**PROBLEM TO SOLVE**
Below are entries; output exactly the lines from the one with "(* ===== verification/RefDB.v ===== *)" to the one with "RefF64 z =>", both included, and nothing else.

**DATA**

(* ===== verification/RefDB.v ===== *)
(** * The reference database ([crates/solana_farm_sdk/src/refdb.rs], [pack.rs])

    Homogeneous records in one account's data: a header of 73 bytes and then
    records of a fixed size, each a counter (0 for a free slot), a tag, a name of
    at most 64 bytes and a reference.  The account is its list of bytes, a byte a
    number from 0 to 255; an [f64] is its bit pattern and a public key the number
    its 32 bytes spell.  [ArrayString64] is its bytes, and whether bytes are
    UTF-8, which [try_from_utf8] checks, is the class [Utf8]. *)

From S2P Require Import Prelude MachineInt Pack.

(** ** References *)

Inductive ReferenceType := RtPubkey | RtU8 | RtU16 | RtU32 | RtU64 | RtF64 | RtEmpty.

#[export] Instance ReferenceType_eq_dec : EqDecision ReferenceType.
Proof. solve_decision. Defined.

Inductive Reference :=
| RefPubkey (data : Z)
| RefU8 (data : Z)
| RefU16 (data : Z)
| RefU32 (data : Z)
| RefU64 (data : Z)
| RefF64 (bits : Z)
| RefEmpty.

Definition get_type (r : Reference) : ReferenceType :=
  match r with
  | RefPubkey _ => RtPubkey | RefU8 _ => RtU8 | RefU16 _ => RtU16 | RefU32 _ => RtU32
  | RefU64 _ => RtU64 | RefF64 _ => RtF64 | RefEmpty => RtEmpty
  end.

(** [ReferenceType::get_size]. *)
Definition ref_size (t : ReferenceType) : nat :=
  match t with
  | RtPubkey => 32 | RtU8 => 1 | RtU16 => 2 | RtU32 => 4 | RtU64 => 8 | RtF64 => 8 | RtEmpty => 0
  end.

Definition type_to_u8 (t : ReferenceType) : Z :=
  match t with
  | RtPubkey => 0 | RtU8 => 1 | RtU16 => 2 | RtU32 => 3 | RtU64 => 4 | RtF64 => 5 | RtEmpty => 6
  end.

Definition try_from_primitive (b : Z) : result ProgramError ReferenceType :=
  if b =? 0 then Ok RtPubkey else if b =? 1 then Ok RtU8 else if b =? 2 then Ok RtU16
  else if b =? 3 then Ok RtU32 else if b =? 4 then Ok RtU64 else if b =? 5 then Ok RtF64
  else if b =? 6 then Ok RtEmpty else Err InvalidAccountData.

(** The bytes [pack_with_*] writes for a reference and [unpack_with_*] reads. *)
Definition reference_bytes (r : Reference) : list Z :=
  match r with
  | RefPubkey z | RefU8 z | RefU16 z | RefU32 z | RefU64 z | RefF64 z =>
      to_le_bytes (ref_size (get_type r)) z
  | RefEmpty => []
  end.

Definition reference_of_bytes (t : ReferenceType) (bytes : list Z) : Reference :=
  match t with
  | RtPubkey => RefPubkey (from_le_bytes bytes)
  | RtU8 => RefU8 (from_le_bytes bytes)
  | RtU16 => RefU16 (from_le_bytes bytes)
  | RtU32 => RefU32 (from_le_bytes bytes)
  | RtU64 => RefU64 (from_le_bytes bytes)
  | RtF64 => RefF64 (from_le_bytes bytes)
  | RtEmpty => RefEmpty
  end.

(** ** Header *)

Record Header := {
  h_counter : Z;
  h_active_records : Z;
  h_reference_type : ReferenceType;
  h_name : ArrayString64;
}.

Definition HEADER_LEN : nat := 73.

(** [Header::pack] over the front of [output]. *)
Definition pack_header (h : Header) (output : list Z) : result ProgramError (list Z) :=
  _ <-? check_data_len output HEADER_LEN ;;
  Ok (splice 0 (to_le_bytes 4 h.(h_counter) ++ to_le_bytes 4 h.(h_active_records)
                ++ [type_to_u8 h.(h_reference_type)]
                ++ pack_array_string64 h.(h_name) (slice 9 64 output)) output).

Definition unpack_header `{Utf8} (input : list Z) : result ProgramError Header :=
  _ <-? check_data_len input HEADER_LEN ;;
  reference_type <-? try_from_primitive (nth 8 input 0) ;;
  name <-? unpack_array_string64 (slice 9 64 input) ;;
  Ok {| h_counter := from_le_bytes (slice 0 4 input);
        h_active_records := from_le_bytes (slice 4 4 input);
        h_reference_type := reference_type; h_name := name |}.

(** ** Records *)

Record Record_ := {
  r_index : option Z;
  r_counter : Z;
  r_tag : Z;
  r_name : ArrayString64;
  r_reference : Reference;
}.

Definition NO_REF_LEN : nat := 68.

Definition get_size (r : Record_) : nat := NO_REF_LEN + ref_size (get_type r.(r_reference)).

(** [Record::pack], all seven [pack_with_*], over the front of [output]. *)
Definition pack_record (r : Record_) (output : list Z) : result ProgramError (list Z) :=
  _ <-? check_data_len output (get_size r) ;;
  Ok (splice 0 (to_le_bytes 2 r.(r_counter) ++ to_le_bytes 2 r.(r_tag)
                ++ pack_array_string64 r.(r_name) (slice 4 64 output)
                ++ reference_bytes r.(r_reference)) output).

--

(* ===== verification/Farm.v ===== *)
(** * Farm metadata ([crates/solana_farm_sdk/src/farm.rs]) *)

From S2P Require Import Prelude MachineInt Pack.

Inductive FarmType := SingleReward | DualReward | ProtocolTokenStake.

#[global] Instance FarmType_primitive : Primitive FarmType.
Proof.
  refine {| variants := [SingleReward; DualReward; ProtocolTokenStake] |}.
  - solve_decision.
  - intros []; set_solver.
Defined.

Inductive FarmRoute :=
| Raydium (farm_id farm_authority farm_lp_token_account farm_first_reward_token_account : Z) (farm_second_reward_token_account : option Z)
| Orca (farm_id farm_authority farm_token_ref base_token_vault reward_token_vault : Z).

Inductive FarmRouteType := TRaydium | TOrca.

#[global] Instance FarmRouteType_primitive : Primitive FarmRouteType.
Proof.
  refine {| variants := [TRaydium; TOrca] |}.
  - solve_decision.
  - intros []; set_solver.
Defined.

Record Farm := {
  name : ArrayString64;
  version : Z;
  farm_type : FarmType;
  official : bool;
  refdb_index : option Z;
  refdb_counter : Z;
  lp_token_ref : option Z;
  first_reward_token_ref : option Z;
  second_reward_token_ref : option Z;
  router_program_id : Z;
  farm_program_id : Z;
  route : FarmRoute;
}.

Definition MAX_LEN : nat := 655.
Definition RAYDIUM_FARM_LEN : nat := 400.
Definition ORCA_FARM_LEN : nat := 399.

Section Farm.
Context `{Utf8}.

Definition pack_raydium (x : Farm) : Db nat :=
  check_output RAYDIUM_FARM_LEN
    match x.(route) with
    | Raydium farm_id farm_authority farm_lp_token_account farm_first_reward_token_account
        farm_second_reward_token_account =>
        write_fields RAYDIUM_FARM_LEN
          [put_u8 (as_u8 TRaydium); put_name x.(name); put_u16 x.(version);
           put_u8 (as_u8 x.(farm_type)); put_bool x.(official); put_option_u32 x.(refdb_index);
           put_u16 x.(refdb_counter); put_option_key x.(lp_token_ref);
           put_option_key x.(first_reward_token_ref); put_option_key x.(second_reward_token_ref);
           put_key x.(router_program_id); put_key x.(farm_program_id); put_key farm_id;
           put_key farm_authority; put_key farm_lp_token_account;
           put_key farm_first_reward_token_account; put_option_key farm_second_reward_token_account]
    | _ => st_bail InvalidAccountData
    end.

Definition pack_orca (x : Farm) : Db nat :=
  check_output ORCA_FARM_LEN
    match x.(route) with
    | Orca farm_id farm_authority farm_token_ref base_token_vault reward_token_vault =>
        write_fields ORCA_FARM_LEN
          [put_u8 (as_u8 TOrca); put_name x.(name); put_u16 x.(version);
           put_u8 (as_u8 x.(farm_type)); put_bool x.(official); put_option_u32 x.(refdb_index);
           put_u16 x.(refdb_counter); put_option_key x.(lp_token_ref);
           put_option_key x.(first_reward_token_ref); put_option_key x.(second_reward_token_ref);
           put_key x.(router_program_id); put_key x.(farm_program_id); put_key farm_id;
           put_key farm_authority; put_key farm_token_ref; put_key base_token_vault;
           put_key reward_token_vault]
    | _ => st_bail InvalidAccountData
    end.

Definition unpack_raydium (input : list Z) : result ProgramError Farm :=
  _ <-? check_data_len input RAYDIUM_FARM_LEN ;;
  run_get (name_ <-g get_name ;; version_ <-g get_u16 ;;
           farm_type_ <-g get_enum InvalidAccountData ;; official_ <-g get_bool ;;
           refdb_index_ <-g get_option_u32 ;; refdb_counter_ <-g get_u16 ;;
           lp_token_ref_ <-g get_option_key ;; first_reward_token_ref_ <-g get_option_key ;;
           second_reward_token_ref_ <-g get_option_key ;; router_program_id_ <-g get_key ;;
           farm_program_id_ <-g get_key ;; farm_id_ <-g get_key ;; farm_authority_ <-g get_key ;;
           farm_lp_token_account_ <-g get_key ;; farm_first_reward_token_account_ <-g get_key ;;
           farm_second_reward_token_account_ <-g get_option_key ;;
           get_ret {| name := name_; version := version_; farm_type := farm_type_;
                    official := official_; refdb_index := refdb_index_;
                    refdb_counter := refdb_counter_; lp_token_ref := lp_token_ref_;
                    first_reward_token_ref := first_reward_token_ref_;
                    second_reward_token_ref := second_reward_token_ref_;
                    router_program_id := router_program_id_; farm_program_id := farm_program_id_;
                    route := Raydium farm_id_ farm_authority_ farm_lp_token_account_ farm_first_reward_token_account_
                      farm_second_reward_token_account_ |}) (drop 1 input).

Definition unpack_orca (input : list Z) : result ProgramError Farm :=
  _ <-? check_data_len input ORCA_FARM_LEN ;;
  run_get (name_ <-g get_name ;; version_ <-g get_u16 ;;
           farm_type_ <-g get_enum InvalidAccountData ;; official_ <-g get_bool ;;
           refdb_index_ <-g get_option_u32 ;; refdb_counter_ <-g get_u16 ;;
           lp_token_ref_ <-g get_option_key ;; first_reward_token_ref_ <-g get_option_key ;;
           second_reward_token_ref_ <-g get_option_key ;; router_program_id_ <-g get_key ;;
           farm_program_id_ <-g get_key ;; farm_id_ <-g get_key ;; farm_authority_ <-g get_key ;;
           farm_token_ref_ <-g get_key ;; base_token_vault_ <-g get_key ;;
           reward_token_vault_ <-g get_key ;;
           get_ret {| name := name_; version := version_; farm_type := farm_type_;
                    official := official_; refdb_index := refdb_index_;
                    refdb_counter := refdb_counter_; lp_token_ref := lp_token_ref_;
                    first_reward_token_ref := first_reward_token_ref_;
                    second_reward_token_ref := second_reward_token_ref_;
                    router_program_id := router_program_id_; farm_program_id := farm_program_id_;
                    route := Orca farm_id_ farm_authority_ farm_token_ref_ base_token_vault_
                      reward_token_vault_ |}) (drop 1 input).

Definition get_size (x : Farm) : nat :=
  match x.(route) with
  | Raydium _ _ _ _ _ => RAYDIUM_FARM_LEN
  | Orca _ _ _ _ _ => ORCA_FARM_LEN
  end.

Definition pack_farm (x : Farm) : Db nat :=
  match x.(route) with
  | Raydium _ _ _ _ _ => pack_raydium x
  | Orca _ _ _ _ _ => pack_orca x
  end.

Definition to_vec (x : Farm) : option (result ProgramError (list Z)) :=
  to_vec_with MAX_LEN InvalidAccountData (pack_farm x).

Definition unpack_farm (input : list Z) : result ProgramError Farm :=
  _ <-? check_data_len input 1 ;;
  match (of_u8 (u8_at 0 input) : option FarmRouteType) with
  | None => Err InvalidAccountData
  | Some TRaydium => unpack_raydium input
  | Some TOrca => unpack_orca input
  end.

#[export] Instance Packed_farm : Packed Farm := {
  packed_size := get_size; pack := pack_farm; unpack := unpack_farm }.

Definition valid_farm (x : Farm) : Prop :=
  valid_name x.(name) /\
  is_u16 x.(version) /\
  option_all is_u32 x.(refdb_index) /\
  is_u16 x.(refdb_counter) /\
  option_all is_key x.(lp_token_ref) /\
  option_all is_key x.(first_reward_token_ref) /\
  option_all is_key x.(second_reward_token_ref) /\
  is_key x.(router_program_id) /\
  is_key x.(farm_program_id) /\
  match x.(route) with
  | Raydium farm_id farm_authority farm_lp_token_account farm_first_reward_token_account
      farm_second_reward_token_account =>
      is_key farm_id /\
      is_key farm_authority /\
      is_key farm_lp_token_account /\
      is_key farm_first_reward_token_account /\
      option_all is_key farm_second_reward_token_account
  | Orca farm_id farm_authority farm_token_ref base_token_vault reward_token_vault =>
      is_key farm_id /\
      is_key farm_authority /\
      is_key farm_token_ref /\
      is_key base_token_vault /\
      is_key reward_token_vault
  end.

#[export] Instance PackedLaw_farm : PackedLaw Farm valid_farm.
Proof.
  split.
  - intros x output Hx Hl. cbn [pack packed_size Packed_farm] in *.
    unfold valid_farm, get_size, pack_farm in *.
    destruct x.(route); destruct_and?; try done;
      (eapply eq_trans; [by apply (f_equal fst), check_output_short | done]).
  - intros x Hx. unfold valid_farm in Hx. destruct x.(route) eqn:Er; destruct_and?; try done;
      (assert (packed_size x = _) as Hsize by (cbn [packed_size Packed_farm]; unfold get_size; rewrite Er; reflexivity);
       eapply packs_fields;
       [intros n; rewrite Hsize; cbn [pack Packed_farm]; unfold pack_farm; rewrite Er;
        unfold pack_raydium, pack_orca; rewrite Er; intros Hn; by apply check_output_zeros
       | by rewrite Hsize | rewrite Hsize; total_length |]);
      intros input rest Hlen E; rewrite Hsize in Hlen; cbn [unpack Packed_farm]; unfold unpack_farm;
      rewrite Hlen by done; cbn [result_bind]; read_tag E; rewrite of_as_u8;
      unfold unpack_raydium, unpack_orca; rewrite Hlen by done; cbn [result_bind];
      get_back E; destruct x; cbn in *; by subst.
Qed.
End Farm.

==

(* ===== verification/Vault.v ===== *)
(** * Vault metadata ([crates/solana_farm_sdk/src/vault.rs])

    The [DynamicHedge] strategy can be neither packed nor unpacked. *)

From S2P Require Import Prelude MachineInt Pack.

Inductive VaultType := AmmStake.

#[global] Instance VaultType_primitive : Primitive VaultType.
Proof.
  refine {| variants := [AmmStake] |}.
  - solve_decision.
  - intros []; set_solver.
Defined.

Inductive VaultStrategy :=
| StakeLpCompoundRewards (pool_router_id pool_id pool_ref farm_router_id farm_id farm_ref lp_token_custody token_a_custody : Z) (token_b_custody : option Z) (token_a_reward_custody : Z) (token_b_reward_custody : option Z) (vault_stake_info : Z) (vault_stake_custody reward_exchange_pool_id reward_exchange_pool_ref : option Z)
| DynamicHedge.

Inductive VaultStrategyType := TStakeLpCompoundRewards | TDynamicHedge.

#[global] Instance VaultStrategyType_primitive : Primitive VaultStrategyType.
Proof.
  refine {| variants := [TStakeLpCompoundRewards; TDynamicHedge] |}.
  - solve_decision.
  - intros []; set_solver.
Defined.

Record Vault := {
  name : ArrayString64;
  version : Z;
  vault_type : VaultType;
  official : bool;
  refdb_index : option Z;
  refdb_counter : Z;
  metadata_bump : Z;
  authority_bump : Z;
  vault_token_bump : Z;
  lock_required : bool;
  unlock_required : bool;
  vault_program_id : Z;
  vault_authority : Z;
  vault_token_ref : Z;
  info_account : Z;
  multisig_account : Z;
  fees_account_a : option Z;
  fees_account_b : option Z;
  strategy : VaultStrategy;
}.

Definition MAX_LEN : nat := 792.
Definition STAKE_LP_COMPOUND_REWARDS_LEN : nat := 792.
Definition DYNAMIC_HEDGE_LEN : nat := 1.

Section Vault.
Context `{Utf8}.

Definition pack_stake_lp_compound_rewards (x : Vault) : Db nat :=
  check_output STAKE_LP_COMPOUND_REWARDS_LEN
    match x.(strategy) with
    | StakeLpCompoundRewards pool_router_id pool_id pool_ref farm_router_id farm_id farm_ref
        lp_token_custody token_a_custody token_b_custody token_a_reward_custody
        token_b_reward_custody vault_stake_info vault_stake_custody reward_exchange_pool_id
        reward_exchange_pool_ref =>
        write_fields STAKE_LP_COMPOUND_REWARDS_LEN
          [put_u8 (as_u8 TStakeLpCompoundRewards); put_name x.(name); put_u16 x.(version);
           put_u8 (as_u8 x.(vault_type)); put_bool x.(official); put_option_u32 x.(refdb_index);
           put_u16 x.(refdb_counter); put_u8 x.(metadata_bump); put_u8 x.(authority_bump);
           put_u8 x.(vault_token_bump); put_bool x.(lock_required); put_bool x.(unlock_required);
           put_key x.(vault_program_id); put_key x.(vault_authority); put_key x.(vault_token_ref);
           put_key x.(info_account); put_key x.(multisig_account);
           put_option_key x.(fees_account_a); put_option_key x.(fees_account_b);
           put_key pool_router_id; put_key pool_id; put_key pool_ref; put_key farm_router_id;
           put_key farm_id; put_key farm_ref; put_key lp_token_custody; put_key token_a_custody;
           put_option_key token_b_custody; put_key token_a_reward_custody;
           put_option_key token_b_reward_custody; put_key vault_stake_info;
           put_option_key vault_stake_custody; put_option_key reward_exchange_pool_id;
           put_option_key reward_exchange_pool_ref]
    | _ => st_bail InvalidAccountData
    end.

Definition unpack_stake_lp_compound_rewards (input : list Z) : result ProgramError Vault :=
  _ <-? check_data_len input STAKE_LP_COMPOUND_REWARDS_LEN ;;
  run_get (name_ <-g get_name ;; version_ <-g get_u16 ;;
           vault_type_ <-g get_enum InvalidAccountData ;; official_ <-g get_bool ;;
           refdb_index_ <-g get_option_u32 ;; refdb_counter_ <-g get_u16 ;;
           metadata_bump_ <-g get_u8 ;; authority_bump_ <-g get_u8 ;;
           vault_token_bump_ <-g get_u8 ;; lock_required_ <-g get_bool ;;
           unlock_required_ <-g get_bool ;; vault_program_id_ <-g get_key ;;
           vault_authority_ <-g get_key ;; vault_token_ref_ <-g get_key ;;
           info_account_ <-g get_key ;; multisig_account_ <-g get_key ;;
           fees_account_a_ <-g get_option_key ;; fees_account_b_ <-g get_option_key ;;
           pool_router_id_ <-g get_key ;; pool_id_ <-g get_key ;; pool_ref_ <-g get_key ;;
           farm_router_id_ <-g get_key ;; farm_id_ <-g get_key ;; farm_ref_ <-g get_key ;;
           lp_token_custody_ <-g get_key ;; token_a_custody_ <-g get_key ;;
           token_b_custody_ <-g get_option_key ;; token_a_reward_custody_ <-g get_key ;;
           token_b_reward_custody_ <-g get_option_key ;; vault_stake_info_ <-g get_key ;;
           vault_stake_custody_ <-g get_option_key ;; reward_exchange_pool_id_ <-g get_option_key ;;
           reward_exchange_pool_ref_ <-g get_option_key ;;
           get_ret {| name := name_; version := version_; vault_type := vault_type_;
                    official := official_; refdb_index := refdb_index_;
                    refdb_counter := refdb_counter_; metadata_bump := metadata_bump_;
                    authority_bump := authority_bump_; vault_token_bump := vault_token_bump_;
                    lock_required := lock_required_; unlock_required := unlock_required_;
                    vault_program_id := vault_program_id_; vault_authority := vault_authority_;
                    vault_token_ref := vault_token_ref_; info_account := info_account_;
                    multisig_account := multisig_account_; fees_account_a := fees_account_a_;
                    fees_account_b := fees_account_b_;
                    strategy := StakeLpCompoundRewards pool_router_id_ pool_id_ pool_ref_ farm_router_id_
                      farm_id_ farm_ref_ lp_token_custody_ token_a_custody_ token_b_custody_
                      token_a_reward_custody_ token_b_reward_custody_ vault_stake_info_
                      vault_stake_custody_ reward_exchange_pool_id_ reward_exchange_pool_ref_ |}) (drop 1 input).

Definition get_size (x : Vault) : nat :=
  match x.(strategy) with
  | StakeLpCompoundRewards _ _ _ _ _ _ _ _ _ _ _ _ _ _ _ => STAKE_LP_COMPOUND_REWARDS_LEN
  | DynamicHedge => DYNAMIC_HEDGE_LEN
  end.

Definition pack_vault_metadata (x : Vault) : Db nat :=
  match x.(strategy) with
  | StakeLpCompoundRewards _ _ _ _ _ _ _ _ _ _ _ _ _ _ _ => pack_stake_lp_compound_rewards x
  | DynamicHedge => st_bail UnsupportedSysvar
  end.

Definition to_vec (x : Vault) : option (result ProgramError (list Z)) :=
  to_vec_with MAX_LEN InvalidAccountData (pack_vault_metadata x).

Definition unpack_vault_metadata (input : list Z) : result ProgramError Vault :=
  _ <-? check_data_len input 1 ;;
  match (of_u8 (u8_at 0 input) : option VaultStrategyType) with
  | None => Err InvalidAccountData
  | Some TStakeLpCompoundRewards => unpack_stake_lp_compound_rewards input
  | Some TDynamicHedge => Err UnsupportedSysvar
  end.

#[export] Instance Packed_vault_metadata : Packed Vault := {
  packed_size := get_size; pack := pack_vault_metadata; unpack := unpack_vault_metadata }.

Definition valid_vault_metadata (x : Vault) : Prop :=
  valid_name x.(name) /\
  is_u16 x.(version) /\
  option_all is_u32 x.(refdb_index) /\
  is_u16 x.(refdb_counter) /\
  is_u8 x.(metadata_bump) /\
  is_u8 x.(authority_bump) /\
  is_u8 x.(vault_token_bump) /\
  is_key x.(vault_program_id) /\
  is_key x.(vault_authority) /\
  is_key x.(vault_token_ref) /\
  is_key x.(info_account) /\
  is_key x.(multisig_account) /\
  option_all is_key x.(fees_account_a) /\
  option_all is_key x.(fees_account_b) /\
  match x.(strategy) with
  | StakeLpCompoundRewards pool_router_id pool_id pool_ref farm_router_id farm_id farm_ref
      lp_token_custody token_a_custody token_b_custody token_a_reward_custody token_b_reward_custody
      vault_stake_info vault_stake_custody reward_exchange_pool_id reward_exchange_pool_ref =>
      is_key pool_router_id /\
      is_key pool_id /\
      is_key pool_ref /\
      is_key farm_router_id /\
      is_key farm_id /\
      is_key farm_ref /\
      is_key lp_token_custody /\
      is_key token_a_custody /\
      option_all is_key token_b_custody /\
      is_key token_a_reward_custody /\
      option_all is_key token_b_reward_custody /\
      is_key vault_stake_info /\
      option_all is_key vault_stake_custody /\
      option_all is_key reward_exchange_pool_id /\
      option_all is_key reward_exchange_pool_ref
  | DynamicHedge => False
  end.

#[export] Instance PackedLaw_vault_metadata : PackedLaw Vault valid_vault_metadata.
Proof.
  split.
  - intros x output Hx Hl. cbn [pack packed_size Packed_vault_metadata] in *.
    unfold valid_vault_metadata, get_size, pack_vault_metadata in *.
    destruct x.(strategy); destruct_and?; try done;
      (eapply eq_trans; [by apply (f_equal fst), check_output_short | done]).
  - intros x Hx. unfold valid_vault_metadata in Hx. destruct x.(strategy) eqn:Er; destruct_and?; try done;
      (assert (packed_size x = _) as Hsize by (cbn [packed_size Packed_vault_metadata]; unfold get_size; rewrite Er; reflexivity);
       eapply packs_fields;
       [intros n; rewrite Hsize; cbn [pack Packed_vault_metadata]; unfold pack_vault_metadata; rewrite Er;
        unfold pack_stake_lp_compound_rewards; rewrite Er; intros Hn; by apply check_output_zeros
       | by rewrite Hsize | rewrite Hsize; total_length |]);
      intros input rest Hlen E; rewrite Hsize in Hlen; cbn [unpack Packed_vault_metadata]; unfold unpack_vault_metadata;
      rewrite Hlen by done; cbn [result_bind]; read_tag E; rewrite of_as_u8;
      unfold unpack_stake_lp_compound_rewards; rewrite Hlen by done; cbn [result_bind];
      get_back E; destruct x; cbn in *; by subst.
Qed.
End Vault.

**SOLUTION TO THE PROBLEM**
(* ===== verification/RefDB.v ===== *)
(** * The reference database ([crates/solana_farm_sdk/src/refdb.rs], [pack.rs])

    Homogeneous records in one account's data: a header of 73 bytes and then
    records of a fixed size, each a counter (0 for a free slot), a tag, a name of
    at most 64 bytes and a reference.  The account is its list of bytes, a byte a
    number from 0 to 255; an [f64] is its bit pattern and a public key the number
    its 32 bytes spell.  [ArrayString64] is its bytes, and whether bytes are
    UTF-8, which [try_from_utf8] checks, is the class [Utf8]. *)

From S2P Require Import Prelude MachineInt Pack.

(** ** References *)

Inductive ReferenceType := RtPubkey | RtU8 | RtU16 | RtU32 | RtU64 | RtF64 | RtEmpty.

#[export] Instance ReferenceType_eq_dec : EqDecision ReferenceType.
Proof. solve_decision. Defined.

Inductive Reference :=
| RefPubkey (data : Z)
| RefU8 (data : Z)
| RefU16 (data : Z)
| RefU32 (data : Z)
| RefU64 (data : Z)
| RefF64 (bits : Z)
| RefEmpty.

Definition get_type (r : Reference) : ReferenceType :=
  match r with
  | RefPubkey _ => RtPubkey | RefU8 _ => RtU8 | RefU16 _ => RtU16 | RefU32 _ => RtU32
  | RefU64 _ => RtU64 | RefF64 _ => RtF64 | RefEmpty => RtEmpty
  end.

(** [ReferenceType::get_size]. *)
Definition ref_size (t : ReferenceType) : nat :=
  match t with
  | RtPubkey => 32 | RtU8 => 1 | RtU16 => 2 | RtU32 => 4 | RtU64 => 8 | RtF64 => 8 | RtEmpty => 0
  end.

Definition type_to_u8 (t : ReferenceType) : Z :=
  match t with
  | RtPubkey => 0 | RtU8 => 1 | RtU16 => 2 | RtU32 => 3 | RtU64 => 4 | RtF64 => 5 | RtEmpty => 6
  end.

Definition try_from_primitive (b : Z) : result ProgramError ReferenceType :=
  if b =? 0 then Ok RtPubkey else if b =? 1 then Ok RtU8 else if b =? 2 then Ok RtU16
  else if b =? 3 then Ok RtU32 else if b =? 4 then Ok RtU64 else if b =? 5 then Ok RtF64
  else if b =? 6 then Ok RtEmpty else Err InvalidAccountData.

(** The bytes [pack_with_*] writes for a reference and [unpack_with_*] reads. *)
Definition reference_bytes (r : Reference) : list Z :=
  match r with
  | RefPubkey z | RefU8 z | RefU16 z | RefU32 z | RefU64 z | RefF64 z =>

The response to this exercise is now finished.